##### Input data #####

(* ===== verification/Operations.v ===== *)
(** * [internal/service/operations.go]

    The six money-moving operations and the helpers they share.  [ctx] stands
    for the outcome of the [select] in [evaluateRisk]: [None] when the timer
    fires first, [Some err] when the context is done first with [ctx.Err() =
    err]. *)
From S2P Require Import Prelude GoBase GoCrypto Domain TigerBeetle LedgerModel Cache Health.
From S2P Require Import Interface Service.
Import GoInt GoError GoTime.
Local Open Scope Z_scope.
Local Open Scope prog_scope.

Section operations.
Context {sdk : SDK}.

Definition pendingFlag : Z := TransferFlags_ToUint16 (mkTransferFlags true).

(** ** Shared helpers *)

Definition observeCompletion (s : Service) (kind : OperationKind) (requestID status : string)
    (amountCents : Z) (started : Time) (ledgerStatus : string) (attributes : list any) : prog unit :=
  now <- call TimeNow ;;
  let elapsed := Sub now started in
  (if metrics s then call (ObserveOperation kind status elapsed) else Ret tt) ;;
  call (LogInfo "ledger operation completed"
    ([AnyString "kind"; AnyString kind;
      AnyString "request_id"; AnyString requestID;
      AnyString "transaction_id"; AnyString requestID;
      AnyString "status"; AnyString status;
      AnyString "ledger_status"; AnyString ledgerStatus;
      AnyString "amount_cents"; AnyUint64 amountCents;
      AnyString "duration_ms"; AnyInt64 (Milliseconds elapsed)] ++ attributes)).

Definition attr (key value : string) : list any := [AnyString key; AnyString value].

Definition sameTransferExceptTimeout (left right : Transfer) : bool :=
  bool_decide (Transfer_ID left = Transfer_ID right) &&
  bool_decide (Transfer_DebitAccountID left = Transfer_DebitAccountID right) &&
  bool_decide (Transfer_CreditAccountID left = Transfer_CreditAccountID right) &&
  bool_decide (Transfer_Amount left = Transfer_Amount right) &&
  bool_decide (Transfer_PendingID left = Transfer_PendingID right) &&
  bool_decide (Transfer_UserData128 left = Transfer_UserData128 right) &&
  (Transfer_UserData64 left =? Transfer_UserData64 right) &&
  (Transfer_UserData32 left =? Transfer_UserData32 right) &&
  (Transfer_Ledger left =? Transfer_Ledger right) &&
  (Transfer_Code left =? Transfer_Code right) &&
  (Transfer_Flags left =? Transfer_Flags right).
Definition sameTransfer (left right : Transfer) : bool :=
  (Transfer_Timeout left =? Transfer_Timeout right) && sameTransferExceptTimeout left right.

Definition merchantFingerprint (merchantID : string) : Z * Z :=
  let sum := SHA256.Sum256 (SHA256.bytes ("ledger-service:v1:merchant:" +:+ merchantID)) in
  (LittleEndian (take 8 sum), LittleEndian (take 4 (drop 8 sum))).

Definition evaluateRisk (s : Service) (ctx : option error) (amountCents : Z) : result error bool :=
  let decision := inr (amountCents <=? riskLimitCents s) in
  if (0 <? riskDelay s) then match ctx with Some err => inl err | None => decision end
  else decision.

(** [executeTransaction] *)
Definition executeTransaction (s : Service) (kind : OperationKind) (requestID : string)
    (transfer : Transfer) (successStatus : string) :
    prog (result error (TransactionResponse * Z)) :=
  let amount := fst (Uint128_Uint64 (Transfer_Amount transfer)) in
  let accounts := attr "debit_account_id" (Uint128_String (Transfer_DebitAccountID transfer)) ++
                  attr "credit_account_id" (Uint128_String (Transfer_CreditAccountID transfer)) in
  started <- call TimeNow ;;
  r <- observedLedger_CreateTransfer (metrics s) transfer ;;
  match r with
  | inl err =>
      observeCompletion s kind requestID "unknown" amount started "request_error"
        ([AnyString "error"; AnyError err] ++ accounts) ;;
      Ret (inl err)
  | inr result =>
      let status := TransferResult_Status result in
      let ledgerStatus := CreateTransferStatus_String status in
      if isIdempotencyConflict status then
        (observeCompletion s kind requestID "conflict" amount started ledgerStatus accounts ;;
         Ret (inl ErrIdempotencyConflict))
      else
      let success := bool_decide (status = TransferCreated) || bool_decide (status = TransferExists) in
      let '(code, message, failureStatus) := errorCode status in
      let response := mkTransactionResponse requestID requestID
        (if success then successStatus else "failed") ledgerStatus
        (TransferResult_Timestamp result)
        (if success then "" else code) (if success then "" else message) in
      let httpStatus := if success then StatusOK else failureStatus in
      observeCompletion s kind requestID (TransactionResponse_Status response) amount started
        ledgerStatus accounts ;;
      Ret (inr (response, httpStatus))
  end.

(** ** Posted operations *)

Definition posted_transfer (s : Service) (id debit credit : Uint128) (amountCents code : Z) : Transfer :=
  mkTransfer id debit credit (ToUint128 amountCents) Uint128_zero Uint128_zero 0 0 0
    (ledgerID s) code 0 0.

Definition TopUp (s : Service) (request : TopUpRequest) :
    prog (result error (TransactionResponse * Z)) :=
  let? account := accountID "account_id" (TopUpRequest_AccountID request) in
  if (TopUpRequest_AmountCents request =? 0) then Ret (inl (invalid "amount_cents must be positive")) else
  let? id := requestID (TopUpRequest_RequestID request) in
  _ <-? requireAccountKind s account AccountCorporateWallet ;;
  executeTransaction s OperationTopUp (TopUpRequest_RequestID request)
    (posted_transfer s id SafeguardedCashAccountID account (TopUpRequest_AmountCents request)
       TransferCodeTopUp) "posted".

Definition Withdraw (s : Service) (request : WithdrawalRequest) :
    prog (result error (TransactionResponse * Z)) :=
  let? account := accountID "account_id" (WithdrawalRequest_AccountID request) in
  if (WithdrawalRequest_AmountCents request =? 0) then Ret (inl (invalid "amount_cents must be positive")) else
  let? id := requestID (WithdrawalRequest_RequestID request) in
  _ <-? requireAccountKind s account AccountCorporateWallet ;;
  executeTransaction s OperationWithdrawal (WithdrawalRequest_RequestID request)
    (posted_transfer s id account SafeguardedCashAccountID (WithdrawalRequest_AmountCents request)
       TransferCodeWithdrawal) "posted".

Definition moveCardFunds (s : Service) (kind : OperationKind)
    (requestIDValue accountIDValue cardIDValue : string) (amountCents : Z)
    (returnToCorporate : bool) : prog (result error (TransactionResponse * Z)) :=
  let? corporateAccountID := accountID "account_id" accountIDValue in
  let? cardAccountID := accountID "card_id" cardIDValue in
  if (amountCents =? 0) then Ret (inl (invalid "amount_cents must be positive")) else
  let? id := requestID requestIDValue in
  _ <-? requireAccountKind s corporateAccountID AccountCorporateWallet ;;
  cardAccount <-? requireAccountKind s cardAccountID AccountCardWallet ;;
  if decide (metadata_corporateAccountID cardAccount ≠ corporateAccountID) then
    Ret (inl (invalid "card_id is not linked to account_id"))
  else
  let '(debitAccountID, creditAccountID, code) :=
    if returnToCorporate : bool then (cardAccountID, corporateAccountID, TransferCodeCardReturn)
    else (corporateAccountID, cardAccountID, TransferCodeCardAllocation) in
  executeTransaction s kind requestIDValue
    (posted_transfer s id debitAccountID creditAccountID amountCents code) "posted".

Definition AllocateToCard (s : Service) (request : CardAllocationRequest) :=
  moveCardFunds s OperationCardAllocation (CardAllocationRequest_RequestID request)
    (CardAllocationRequest_AccountID request) (CardAllocationRequest_CardID request)
    (CardAllocationRequest_AmountCents request) false.

Definition ReturnFromCard (s : Service) (request : CardReturnRequest) :=
  moveCardFunds s OperationCardReturn (CardReturnRequest_RequestID request)
    (CardReturnRequest_AccountID request) (CardReturnRequest_CardID request)
    (CardReturnRequest_AmountCents request) true.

#####

Assignment:
The entries above must be returned in full, exactly as shown.

Result of the exercise:
(* ===== verification/Operations.v ===== *)
(** * [internal/service/operations.go]

    The six money-moving operations and the helpers they share.  [ctx] stands
    for the outcome of the [select] in [evaluateRisk]: [None] when the timer
    fires first, [Some err] when the context is done first with [ctx.Err() =
    err]. *)
From S2P Require Import Prelude GoBase GoCrypto Domain TigerBeetle LedgerModel Cache Health.
From S2P Require Import Interface Service.
Import GoInt GoError GoTime.
Local Open Scope Z_scope.
Local Open Scope prog_scope.

Section operations.
Context {sdk : SDK}.

Definition pendingFlag : Z := TransferFlags_ToUint16 (mkTransferFlags true).

(** ** Shared helpers *)

Definition observeCompletion (s : Service) (kind : OperationKind) (requestID status : string)
    (amountCents : Z) (started : Time) (ledgerStatus : string) (attributes : list any) : prog unit :=
  now <- call TimeNow ;;
  let elapsed := Sub now started in
  (if metrics s then call (ObserveOperation kind status elapsed) else Ret tt) ;;
  call (LogInfo "ledger operation completed"
    ([AnyString "kind"; AnyString kind;
      AnyString "request_id"; AnyString requestID;
      AnyString "transaction_id"; AnyString requestID;
      AnyString "status"; AnyString status;
      AnyString "ledger_status"; AnyString ledgerStatus;
      AnyString "amount_cents"; AnyUint64 amountCents;
      AnyString "duration_ms"; AnyInt64 (Milliseconds elapsed)] ++ attributes)).

Definition attr (key value : string) : list any := [AnyString key; AnyString value].

Definition sameTransferExceptTimeout (left right : Transfer) : bool :=
  bool_decide (Transfer_ID left = Transfer_ID right) &&
  bool_decide (Transfer_DebitAccountID left = Transfer_DebitAccountID right) &&
  bool_decide (Transfer_CreditAccountID left = Transfer_CreditAccountID right) &&
  bool_decide (Transfer_Amount left = Transfer_Amount right) &&
  bool_decide (Transfer_PendingID left = Transfer_PendingID right) &&
  bool_decide (Transfer_UserData128 left = Transfer_UserData128 right) &&
  (Transfer_UserData64 left =? Transfer_UserData64 right) &&
  (Transfer_UserData32 left =? Transfer_UserData32 right) &&
  (Transfer_Ledger left =? Transfer_Ledger right) &&
  (Transfer_Code left =? Transfer_Code right) &&
  (Transfer_Flags left =? Transfer_Flags right).
Definition sameTransfer (left right : Transfer) : bool :=
  (Transfer_Timeout left =? Transfer_Timeout right) && sameTransferExceptTimeout left right.

Definition merchantFingerprint (merchantID : string) : Z * Z :=
  let sum := SHA256.Sum256 (SHA256.bytes ("ledger-service:v1:merchant:" +:+ merchantID)) in
  (LittleEndian (take 8 sum), LittleEndian (take 4 (drop 8 sum))).

Definition evaluateRisk (s : Service) (ctx : option error) (amountCents : Z) : result error bool :=
  let decision := inr (amountCents <=? riskLimitCents s) in
  if (0 <? riskDelay s) then match ctx with Some err => inl err | None => decision end
  else decision.

(** [executeTransaction] *)
Definition executeTransaction (s : Service) (kind : OperationKind) (requestID : string)
    (transfer : Transfer) (successStatus : string) :
    prog (result error (TransactionResponse * Z)) :=
  let amount := fst (Uint128_Uint64 (Transfer_Amount transfer)) in
  let accounts := attr "debit_account_id" (Uint128_String (Transfer_DebitAccountID transfer)) ++
                  attr "credit_account_id" (Uint128_String (Transfer_CreditAccountID transfer)) in
  started <- call TimeNow ;;
  r <- observedLedger_CreateTransfer (metrics s) transfer ;;
  match r with
  | inl err =>
      observeCompletion s kind requestID "unknown" amount started "request_error"
        ([AnyString "error"; AnyError err] ++ accounts) ;;
      Ret (inl err)
  | inr result =>
      let status := TransferResult_Status result in
      let ledgerStatus := CreateTransferStatus_String status in
      if isIdempotencyConflict status then
        (observeCompletion s kind requestID "conflict" amount started ledgerStatus accounts ;;
         Ret (inl ErrIdempotencyConflict))
      else
      let success := bool_decide (status = TransferCreated) || bool_decide (status = TransferExists) in
      let '(code, message, failureStatus) := errorCode status in
      let response := mkTransactionResponse requestID requestID
        (if success then successStatus else "failed") ledgerStatus
        (TransferResult_Timestamp result)
        (if success then "" else code) (if success then "" else message) in
      let httpStatus := if success then StatusOK else failureStatus in
      observeCompletion s kind requestID (TransactionResponse_Status response) amount started
        ledgerStatus accounts ;;
      Ret (inr (response, httpStatus))
  end.

(** ** Posted operations *)

Definition posted_transfer (s : Service) (id debit credit : Uint128) (amountCents code : Z) : Transfer :=
  mkTransfer id debit credit (ToUint128 amountCents) Uint128_zero Uint128_zero 0 0 0
    (ledgerID s) code 0 0.

Definition TopUp (s : Service) (request : TopUpRequest) :
    prog (result error (TransactionResponse * Z)) :=
  let? account := accountID "account_id" (TopUpRequest_AccountID request) in
  if (TopUpRequest_AmountCents request =? 0) then Ret (inl (invalid "amount_cents must be positive")) else
  let? id := requestID (TopUpRequest_RequestID request) in
  _ <-? requireAccountKind s account AccountCorporateWallet ;;
  executeTransaction s OperationTopUp (TopUpRequest_RequestID request)
    (posted_transfer s id SafeguardedCashAccountID account (TopUpRequest_AmountCents request)
       TransferCodeTopUp) "posted".

Definition Withdraw (s : Service) (request : WithdrawalRequest) :
    prog (result error (TransactionResponse * Z)) :=
  let? account := accountID "account_id" (WithdrawalRequest_AccountID request) in
  if (WithdrawalRequest_AmountCents request =? 0) then Ret (inl (invalid "amount_cents must be positive")) else
  let? id := requestID (WithdrawalRequest_RequestID request) in
  _ <-? requireAccountKind s account AccountCorporateWallet ;;
  executeTransaction s OperationWithdrawal (WithdrawalRequest_RequestID request)
    (posted_transfer s id account SafeguardedCashAccountID (WithdrawalRequest_AmountCents request)
       TransferCodeWithdrawal) "posted".

Definition moveCardFunds (s : Service) (kind : OperationKind)
    (requestIDValue accountIDValue cardIDValue : string) (amountCents : Z)
    (returnToCorporate : bool) : prog (result error (TransactionResponse * Z)) :=
  let? corporateAccountID := accountID "account_id" accountIDValue in
  let? cardAccountID := accountID "card_id" cardIDValue in
  if (amountCents =? 0) then Ret (inl (invalid "amount_cents must be positive")) else
  let? id := requestID requestIDValue in
  _ <-? requireAccountKind s corporateAccountID AccountCorporateWallet ;;
  cardAccount <-? requireAccountKind s cardAccountID AccountCardWallet ;;
  if decide (metadata_corporateAccountID cardAccount ≠ corporateAccountID) then
    Ret (inl (invalid "card_id is not linked to account_id"))
  else
  let '(debitAccountID, creditAccountID, code) :=
    if returnToCorporate : bool then (cardAccountID, corporateAccountID, TransferCodeCardReturn)
    else (corporateAccountID, cardAccountID, TransferCodeCardAllocation) in
  executeTransaction s kind requestIDValue
    (posted_transfer s id debitAccountID creditAccountID amountCents code) "posted".

Definition AllocateToCard (s : Service) (request : CardAllocationRequest) :=
  moveCardFunds s OperationCardAllocation (CardAllocationRequest_RequestID request)
    (CardAllocationRequest_AccountID request) (CardAllocationRequest_CardID request)
    (CardAllocationRequest_AmountCents request) false.

Definition ReturnFromCard (s : Service) (request : CardReturnRequest) :=
  moveCardFunds s OperationCardReturn (CardReturnRequest_RequestID request)
    (CardReturnRequest_AccountID request) (CardReturnRequest_CardID request)
    (CardReturnRequest_AmountCents request) true.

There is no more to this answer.